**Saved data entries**
(* ===== verification/ParsonHeapApiProofs.v ===== *)
(** * Memory safety of parson's update functions

    Each function of [ParsonHeapApi] on blocks that are a tree refines its
    definition in [Parson]: what is replaced or removed is freed, the result is
    a tree again, and a failed allocation leaves the object or array with its
    members. Two functions of the API do not keep memory: a value can be put
    into its own descendant, and a value made for [json_object_set_string] is
    lost when it cannot be inserted. *)
From iris.bi Require Import bi.
From iris.proofmode Require Import proofmode.
From S2P Require Import Prelude Utils Cdouble ParsonText Utf8 Parson ParsonParse ParsonRoundtrip ParsonApi Sgx.
From S2P Require Import HeapLogic ParsonHeap ParsonHeapProofs ParsonHeapApi.
Import Cdouble ParsonText Utf8 Parson Sgx HeapLogic ParsonHeap ParsonHeapProofs ParsonHeapApi.

Module ParsonHeapApiProofs.

(** ** Searching by name *)

Lemma strncmp_eq_cstr_l a b n : strncmp_eq (cstr a) b n = strncmp_eq a b n.
Proof.
  revert a b. induction n as [|n IH]; intros a b; [done|]. cbn [strncmp_eq].
  destruct a as [|c a]; [done|]. cbn [cstr]. destruct (decide (c = x00)) as [->|Hc].
  - simpl. by destruct (bool_decide (_ = peek b)).
  - rw (bool_decide_false _ Hc). simpl. by rw IH (bool_decide_false _ Hc).
Qed.

(** [strcmp] and the test of [json_object_getn_value] agree. *)
Lemma strcmp_getn k name :
  strcmp_eq k name = negb (bool_decide (strlen k ≠ strlen name)) && strncmp_eq k name (strlen name).
Proof.
  unfold strcmp_eq. destruct (decide (strlen k = strlen name)) as [El|En].
  - rw (bool_decide_false (strlen k ≠ strlen name)); [|naive_solver]. cbn [negb andb].
    rw -strncmp_eq_cstr_l -strncmp_eq_cstr_r -El. symmetry. by apply strncmp_eq_full; [apply cstr_nul_free..|].
  - rw (bool_decide_true (strlen k ≠ strlen name)); [|done]. cbn. apply bool_decide_eq_false. intros E. apply En.
    unfold strlen. by rw E.
Qed.

(** The search by [json_object_getn_value] is the search by [strcmp]. *)
Lemma getn_loop_find {V} (ps : list (bytes * V)) name :
  getn_loop ps name (strlen name) = i ← find_name ps name; snd <$> ps !! i.
Proof.
  induction ps as [|[k v] ps IH]; [done|]. unfold getn_loop; fold (@getn_loop V). cbn [find_name].
  rw strcmp_getn. destruct (bool_decide (strlen k ≠ strlen name)), (strncmp_eq k name (strlen name)); try done.
  all: cbn [negb andb]; rw IH; by destruct (find_name ps name).
Qed.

**EXERCISE BRIEF**
Looking at the entries above, can you reproduce exactly the lines from the one that holds "From iris.bi Require Import bi." through the one that holds "induction ps as", and only those?

**SOLVED PROBLEM**
From iris.bi Require Import bi.
From iris.proofmode Require Import proofmode.
From S2P Require Import Prelude Utils Cdouble ParsonText Utf8 Parson ParsonParse ParsonRoundtrip ParsonApi Sgx.
From S2P Require Import HeapLogic ParsonHeap ParsonHeapProofs ParsonHeapApi.
Import Cdouble ParsonText Utf8 Parson Sgx HeapLogic ParsonHeap ParsonHeapProofs ParsonHeapApi.

Module ParsonHeapApiProofs.

(** ** Searching by name *)

Lemma strncmp_eq_cstr_l a b n : strncmp_eq (cstr a) b n = strncmp_eq a b n.
Proof.
  revert a b. induction n as [|n IH]; intros a b; [done|]. cbn [strncmp_eq].
  destruct a as [|c a]; [done|]. cbn [cstr]. destruct (decide (c = x00)) as [->|Hc].
  - simpl. by destruct (bool_decide (_ = peek b)).
  - rw (bool_decide_false _ Hc). simpl. by rw IH (bool_decide_false _ Hc).
Qed.

(** [strcmp] and the test of [json_object_getn_value] agree. *)
Lemma strcmp_getn k name :
  strcmp_eq k name = negb (bool_decide (strlen k ≠ strlen name)) && strncmp_eq k name (strlen name).
Proof.
  unfold strcmp_eq. destruct (decide (strlen k = strlen name)) as [El|En].
  - rw (bool_decide_false (strlen k ≠ strlen name)); [|naive_solver]. cbn [negb andb].
    rw -strncmp_eq_cstr_l -strncmp_eq_cstr_r -El. symmetry. by apply strncmp_eq_full; [apply cstr_nul_free..|].
  - rw (bool_decide_true (strlen k ≠ strlen name)); [|done]. cbn. apply bool_decide_eq_false. intros E. apply En.
    unfold strlen. by rw E.
Qed.

(** The search by [json_object_getn_value] is the search by [strcmp]. *)
Lemma getn_loop_find {V} (ps : list (bytes * V)) name :
  getn_loop ps name (strlen name) = i ← find_name ps name; snd <$> ps !! i.
Proof.
  induction ps as [|[k v] ps IH]; [done|]. unfold getn_loop; fold (@getn_loop V). cbn [find_name].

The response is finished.